The harms of overtesting

A reprint from a commenter below. This is the best explanation I’ve seen as to why we shouldn’t scan everyone who comes in with abdominal pain. It also explains why not doing a scan and occasionally missing a diagnosis in low-probability cases should not be construed as medical malpractice.

However, will the juries buy such an explanation? Will prosecuting lawyers understand this line of reasoning? Likely not. Thus, the pan-man CT scanning is bound to continue.

(note – emphasis is mine)

The public does not understand that making an eroneous diagnosis is not by itself malpractice.

In this instance, the parents are worried. This is natural, and expected. The degree of parent worry is not in any manner correlated with the likelihood of actual disease. Other markers of parent worry are their presentation to a physician, and demand for further opinions.

All parents whose child is diagnosed with a serious condition ‘knew’ there was something wrong. Unfortunately, many parents whose child proves to have a benign self limited viral condition also ‘knew’ there was something wrong. This is to say that the predictive value of a parent ‘knowing that something was wrong’ is extremely poor. The parents who themselves were wrong forget about it, and certainly do not sue anyone; they may later gripe about the bills that come that suddenly seem completely uncessary because their child has been perfectly healthy ever since.

Physicians treating children see 100 children with belly pain for each one that eventually turn out to have a surgical emergency. The correct test to order depends upon the more likely causes of surgical abdomen. Without ordering CT, ultrasound, barium enema, and other expensive tests on everyone, they use clinical experience. The typical parent has seen no child with a surgical abdomen, while the physician will likely have treated dozens, hundreds or thousands. They will use clinical history, physical examination and a few selected lab studies to assess the likelihood of surgical disease. Often in medicine, if examination at one point in time is insufficient, then repeated exams are warrented, and patients might reasonably be admitted, or allowed to go home with followup the next day.

There is no ego in the process here. There is a reasonable desire not to subject patients to tests with low probability of providing useful information.

Why not order CT for all in this case? The CT capacity at our children’s hospital would have to be more than doubled; negative exams are easy to read so this is easy money for the radiologist and hospital, so we’ll get no argument from them. But, the patient’s third party payers would balk at all these ‘unneccessary’ CT scans; just hear the howling from families who get the whole bill for the denied payment.

There are books on Beyesian decision making. It is far too involved to describe such medical decision making in a simple post here. What it boils down to is that even a good test is of little use if the underlying probability that a patient has the condition being tested for is low. All tests have false positive and false negative results. A good CT for appendicitis will miss 10%, overall 10% and be ‘correct’ the rest of the time. If the random abdominal pain off the street with a 1% chance of appy is subjected to a CT, then the results will be:

0.9% has an appy, confirmed by CT
0.1% has an appy, CT falsely negative
9% no appy, but CT false positive
90% no appy, confirmed by CT

In the end 10 kids have surgery, only one had appendicitis. Nine have operations (with the potential for complications) they did not need.

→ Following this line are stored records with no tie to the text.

(** ** Closing the sink, whatever it is *)

(** X9.  [printKBOM] closes the sink [getWriter] gave it, standard output
    or a file, exactly once and as the last thing it does, on every path
    on which it has a sink: after the write, when the write fails, when the
    encoder fails and when the selector is not supported.  When
    [getWriter] gives no sink, [printKBOM] ends as [getWriter] ended and
    closes nothing. *)
Theorem sink_closed_once_on_every_exit `{Schema} `{!Codec}
    (flags : Flags) (env : Env) (kbom : KBOM) (st : State) :
  exists (r : outcome unit) (st' : State),
    printKBOM flags env kbom st = (r, st') /\
    match getWriter flags env kbom st with
    | (Done w, _) =>
        r <> Panic /\
        exists pre : list Event,
          events_since st st' = (pre ++ [EvClose w])%list /\
          forallb (fun ev => negb (is_close_event ev)) pre = true
    | (Fail e, st1) =>
        r = Fail e /\ st' = st1 /\
        forallb (fun ev => negb (is_close_event ev)) (events_since st st') = true
    | (Panic, st1) =>
        r = Panic /\ st' = st1 /\
        forallb (fun ev => negb (is_close_event ev)) (events_since st st') = true
    end.
Proof.
  destruct (getWriter_effects flags env kbom st)
    as (r0 & st1 & evs & Hw & Hst1 & Hevs & _).
  assert (forallb (fun ev => negb (is_close_event ev)) evs = true) as Hnoclose
    by (by destruct Hevs as [-> | ->]).
  rewrite Hw. destruct r0 as [w|e|].
  - destruct (printKBOM_with_sink flags env kbom st st1 w Hw)
      as (r & st2 & mid & Hp & Hnp & Htr & _ & Hmid).
    exists r, (close_file w st2). split; [exact Hp|]. split; [exact Hnp|].
    exists (evs ++ mid)%list. split.
    + apply events_since_app. rewrite st_trace_close_file, Htr, Hst1.
      destruct w; simpl; by rewrite <- !app_assoc.
    + rewrite forallb_app, Hnoclose.
      by destruct Hmid as [(-> & _)|(bytes & _ & _ & -> & _)].
  - exists (Fail e), st1.
    split; [by apply printKBOM_no_sink_fail|]. split; [done|]. split; [done|].
    subst st1. by rewrite events_since_extend.
  - exists Panic, st1.
    split; [by apply printKBOM_no_sink_panic|]. split; [done|]. split; [done|].
    subst st1. by rewrite events_since_extend.
Qed.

What happens if we let good clinicians have a crack at the patient first. Nine of ten kids who have surgery actually have appendicitis. This is ok because surgery is not so bad compared with a missed appy, so an extra surgery without appy every now and again is overall more likely to produce the the greatest number of walking talking fully functional human beings in the end. About 25% of appys will have perforated at home, so so much for the informed observant parent. The perforation rate for kids under observation (whether inpatient, or outpatient as in this example) is substantially lower.

So, in the end, why go with an experienced clinician? Because experience does count for something. If you don’t believe it then let me send the intern to your bedside.

Well said.

Update:
There seems to be some debate as to the accuracy of CT scans for the diagnosis of appendicitis. A systematic review was done last year with the following results: sensitivity and specificity of abdominal CT scanning for acute appendicitis in adults and adolescents is approximately 94 and 95 percent, respectively.

Thus, the false negative rate is 6 percent; the false positive rate is 5 percent.